The focus of our work in this laboratory is to increase understanding about mechanisms of formation and the role of spatio-temporal patterns emerging in the brain during the information processing. This is done using both, experimental as well as theoretical approaches.
We employ optical imaging systems (CCD camera and/or photodiode array) to monitor activity of large cell populations at the same time. Dependent on the experimental design we can monitor spatially averaged population response of many cells or activity of many separate neurons.
It is hypothesized that synchronized activity of many cells, which is often seen as periodic oscillations, plays an important role in information processing in the brain. In one of our projects we are using voltage sensitive dyes and 464-element photodiode array, in conjunction with electrode recordings to monitor odor evoked activity of large cell populations as well as single cells in turtle olfactory bulb. Specifically, we are interested in understanding spatio-temporal properties of oscillations appearing during and after odor presentation.
In other project we monitor interaction between neurons grown in culture. Because of the relative simplicity of the system it is much easier to closely monitor cell-cell interactions as well as perturb the system through electrical stimulation or pharmacological means. Thus, the culture can be used as testbed for simplified theoretical models of dynamical interactions in coupled systems. This in turn can yield information about dynamics of neural activity under different conditions that can be later used to better understand large scale activity of brain circuits.

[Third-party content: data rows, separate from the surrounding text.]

(* ===== verification/RateLimiter.v ===== *)
(** * Rate limits

    [api/v1/rate-limiter.ts] and [api/v1/rate-limit.service.ts]: a token bucket with
    a one-minute capacity, and the four buckets a request is charged to.  The code
    keeps the units available as a fraction; every refill adds a multiple of a
    sixty-thousandth of a unit, so a bucket here holds that many sixty-thousandths
    and the arithmetic is exact, where the code's is rounded to doubles.  Limits are
    positive: the configuration and the console's inputs are validated to be. *)

From S2P Require Import Prelude JsString Money Store ApiKeys.

(** ** The limiter *)

Record RateLimitRequest := { rq_cost : Z; rq_limitPerMinute : Z }.

Record RateLimitDecision := {
  rd_allowed : bool;
  rd_limit : Z;
  rd_remaining : Z;
  rd_resetAt : Z;
  rd_retryAfterSeconds : Z
}.

(** [bk_available] counts sixty-thousandths of a unit. *)
Record Bucket := { bk_available : Z; bk_updatedAt : Z }.

Definition MS_PER_MINUTE : Z := 60000.
Definition SWEEP_THRESHOLD : Z := 10000.

Abbreviation Buckets := (gmap jstr Bucket).

(** Drops the buckets that have been idle for a minute, once there are many. *)
Definition sweep (now : Z) (buckets : Buckets) : Buckets :=
  if Z.of_nat (size buckets) <? SWEEP_THRESHOLD then buckets
  else filter (fun kv : jstr * Bucket => now - bk_updatedAt (snd kv) < MS_PER_MINUTE) buckets.

Section Limiter.
(** The sweep the limiter runs before it adds a bucket. *)
Variable sweep : Z -> Buckets -> Buckets.

Definition refill (bucket : jstr) (limitPerMinute now : Z) (buckets : Buckets) : Buckets * Bucket :=
  match buckets !! bucket with
  | None => (sweep now buckets, {| bk_available := limitPerMinute * MS_PER_MINUTE; bk_updatedAt := now |})
  | Some existing =>
      let refilled := (now - bk_updatedAt existing) * limitPerMinute in
      (buckets, {| bk_available := Z.min (limitPerMinute * MS_PER_MINUTE) (bk_available existing + refilled);
                   bk_updatedAt := now |})
  end.

Definition decide_ (state : Bucket) (request : RateLimitRequest) (allowed : bool) : RateLimitDecision :=
  let deficit := Z.max 0 (rq_cost request * MS_PER_MINUTE - bk_available state) in
  {| rd_allowed := allowed; rd_limit := rq_limitPerMinute request;
     rd_remaining := Z.max 0 (bk_available state / MS_PER_MINUTE);
     rd_resetAt := bk_updatedAt state + ceil_div deficit (rq_limitPerMinute request);
     rd_retryAfterSeconds := Z.max 1 (ceil_div deficit (rq_limitPerMinute request * 1000)) |}.

Definition take_units (state : Bucket) (cost : Z) : Bucket :=
  {| bk_available := bk_available state - cost * MS_PER_MINUTE; bk_updatedAt := bk_updatedAt state |}.

Definition consume (bucket : jstr) (request : RateLimitRequest) (now : Z) (buckets : Buckets)
    : Buckets * RateLimitDecision :=
  let '(buckets, state) := refill bucket (rq_limitPerMinute request) now buckets in
  let allowed := rq_cost request * MS_PER_MINUTE <=? bk_available state in
  let state := if allowed then take_units state (rq_cost request) else state in
  (<[bucket := state]> buckets, decide_ state request allowed).

Definition debit (bucket : jstr) (request : RateLimitRequest) (now : Z) (buckets : Buckets) : Buckets :=
  let '(buckets, state) := refill bucket (rq_limitPerMinute request) now buckets in
  <[bucket := {| bk_available := Z.max 0 (bk_available state - rq_cost request * MS_PER_MINUTE);
                 bk_updatedAt := bk_updatedAt state |}]> buckets.

(** ** Calls *)

Inductive limiter_call :=
| Consume (bucket : jstr) (request : RateLimitRequest) (now : Z)
| Debit (bucket : jstr) (request : RateLimitRequest) (now : Z).

Definition call_bucket (c : limiter_call) : jstr := match c with Consume b _ _ | Debit b _ _ => b end.
Definition call_request (c : limiter_call) : RateLimitRequest := match c with Consume _ r _ | Debit _ r _ => r end.
Definition call_time (c : limiter_call) : Z := match c with Consume _ _ t | Debit _ _ t => t end.

Definition serve_call (c : limiter_call) (buckets : Buckets) : Buckets * option RateLimitDecision :=
  match c with
  | Consume b r t => let '(buckets, d) := consume b r t buckets in (buckets, Some d)
  | Debit b r t => (debit b r t buckets, None)
  end.

Fixpoint serve_calls (cs : list limiter_call) (buckets : Buckets) : Buckets * list (option RateLimitDecision) :=
  match cs with
  | [] => (buckets, [])
  | c :: cs => let '(buckets, d) := serve_call c buckets in
               let '(buckets, ds) := serve_calls cs buckets in (buckets, d :: ds)
  end.

(** The units a call was granted on a bucket. *)
Definition granted_by (bucket : jstr) (c : limiter_call) (d : option RateLimitDecision) : Z :=
  match d with
  | Some d => if rd_allowed d && jeqb (call_bucket c) bucket then rq_cost (call_request c) else 0
  | None => 0
  end.

Definition granted (bucket : jstr) (cs : list limiter_call) (ds : list (option RateLimitDecision)) : Z :=
  sumZ (zip_with (granted_by bucket) cs ds).
End Limiter.

(** ** The budgets of a request *)

Record RateLimitsConfig := { rl_requestsPerMinute : Z; rl_tokensPerMinute : Z }.

(** The refusal is [openAiErrors.rateLimited] with the decision's headers. *)
Record RateLimitRefusal := { rr_scope : jstr; rr_decision : RateLimitDecision }.

Definition refused (d : RateLimitDecision) : RateLimitDecision :=
  {| rd_allowed := false; rd_limit := rd_limit d; rd_remaining := rd_remaining d; rd_resetAt := rd_resetAt d;
     rd_retryAfterSeconds := rd_retryAfterSeconds d |}.

Definition tighter (first second : RateLimitDecision) : RateLimitDecision :=
  if rd_remaining first <=? rd_remaining second then first else second.

Definition headersFor (d : RateLimitDecision) : list (jstr * jstr) :=
  [("X-RateLimit-Limit" : jstr, jstring_of_Z (rd_limit d));
   ("X-RateLimit-Remaining" : jstr, jstring_of_Z (rd_remaining d));
   ("X-RateLimit-Reset" : jstr, jstring_of_Z (ceil_div (rd_resetAt d) 1000))].

Definition refusal_message (r : RateLimitRefusal) : jstr := "Rate limit exceeded for this " +++ rr_scope r +++ ".".

Definition refusal_headers (r : RateLimitRefusal) : list (jstr * jstr) :=
  headersFor (rr_decision r) ++ [("Retry-After" : jstr, jstring_of_Z (rd_retryAfterSeconds (rr_decision r)))].

Definition req_key (key : ApiKey) : jstr := "req:key:" +++ ak_id key.
Definition req_ws (workspaceId : jstr) : jstr := "req:ws:" +++ workspaceId.
Definition tok_key (key : ApiKey) : jstr := "tok:key:" +++ ak_id key.
Definition tok_ws (workspaceId : jstr) : jstr := "tok:ws:" +++ workspaceId.

Section Service.
Variable sweep : Z -> Buckets -> Buckets.
Variable config : RateLimitsConfig.

Definition tokenLimitFor (key : ApiKey) : Z := default (rl_tokensPerMinute config) (ak_tokensPerMinute key).

(** One awaited call of the limiter per bucket; a refusal ends the method there. *)
Definition admit_limits (key : ApiKey) (now : Z) (buckets : Buckets)
    : Buckets * result RateLimitRefusal (list (jstr * jstr)) :=
  let perKey := default (rl_requestsPerMinute config) (ak_requestsPerMinute key) in
  let perWorkspace := rl_requestsPerMinute config in
  let '(buckets, keyDecision) :=
    consume sweep (req_key key) {| rq_cost := 1; rq_limitPerMinute := perKey |} now buckets in
  if negb (rd_allowed keyDecision) then (buckets, Err {| rr_scope := "API key"; rr_decision := keyDecision |}) else
  let '(buckets, workspaceDecision) :=
    consume sweep (req_ws (ak_workspaceId key)) {| rq_cost := 1; rq_limitPerMinute := perWorkspace |} now buckets in
  if negb (rd_allowed workspaceDecision)
  then (buckets, Err {| rr_scope := "workspace"; rr_decision := workspaceDecision |}) else
  let '(buckets, keyTokens) :=
    consume sweep (tok_key key) {| rq_cost := 0; rq_limitPerMinute := tokenLimitFor key |} now buckets in
  if rd_remaining keyTokens <=? 0
  then (buckets, Err {| rr_scope := "API key token"; rr_decision := refused keyTokens |}) else
  let '(buckets, workspaceTokens) :=
    consume sweep (tok_ws (ak_workspaceId key)) {| rq_cost := 0; rq_limitPerMinute := rl_tokensPerMinute config |} now buckets in
  if rd_remaining workspaceTokens <=? 0
  then (buckets, Err {| rr_scope := "workspace token"; rr_decision := refused workspaceTokens |})
  else (buckets, Ok (headersFor (tighter keyDecision workspaceDecision))).

Definition settle_limits (key : ApiKey) (totalTokens now : Z) (buckets : Buckets) : Buckets :=
  if totalTokens <=? 0 then buckets
  else
    let buckets := debit sweep (tok_key key) {| rq_cost := totalTokens; rq_limitPerMinute := tokenLimitFor key |} now buckets in
    debit sweep (tok_ws (ak_workspaceId key)) {| rq_cost := totalTokens; rq_limitPerMinute := rl_tokensPerMinute config |} now buckets.
End Service.

(** ** Lemmas: sweeping *)

(** A sweep drops only buckets idle for a minute, and adds none. *)
Class IdleSweep (sweep : Z -> Buckets -> Buckets) := {
  sweep_drops : forall now m k b, m !! k = Some b ->
    sweep now m !! k = Some b \/ sweep now m !! k = None /\ MS_PER_MINUTE <= now - bk_updatedAt b;
  sweep_adds_none : forall now m k, m !! k = None -> sweep now m !! k = None
}.

#[global] Instance sweep_idle : IdleSweep sweep.
Proof.
  split; intros now m k; [intros b Hb|intros Hk]; unfold sweep; destruct (_ <? _); auto.
  - destruct (decide (now - bk_updatedAt b < MS_PER_MINUTE)).
    + left. by apply map_lookup_filter_Some_2.
    + right. split; [|lia]. apply map_lookup_filter_None_2. right. intros b' Hb'. by replace b' with b by congruence.
  - apply map_lookup_filter_None_2. by left.
Qed.

(** The limiter that never forgets a bucket. *)
Definition keep_all (_ : Z) (m : Buckets) : Buckets := m.

#[global] Instance keep_all_idle : IdleSweep keep_all.
Proof. split; auto. Qed.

The experimental work is done in close connection with theoretical and numerical studies. Results of experimental studies of odor evoked oscillations in olfactory bulb will be used to construct biologically realistic model, that in turn may yield predictions that can be later confirmed. On the other hand, dynamical properties of simplified models of interacting coupled nonlinear elements can be compared with macroscopic properties of cultured systems. Here the emphasis is put on understanding how changes in slow variables (neuromodulation) effect the neural response and thus information processing on a local level.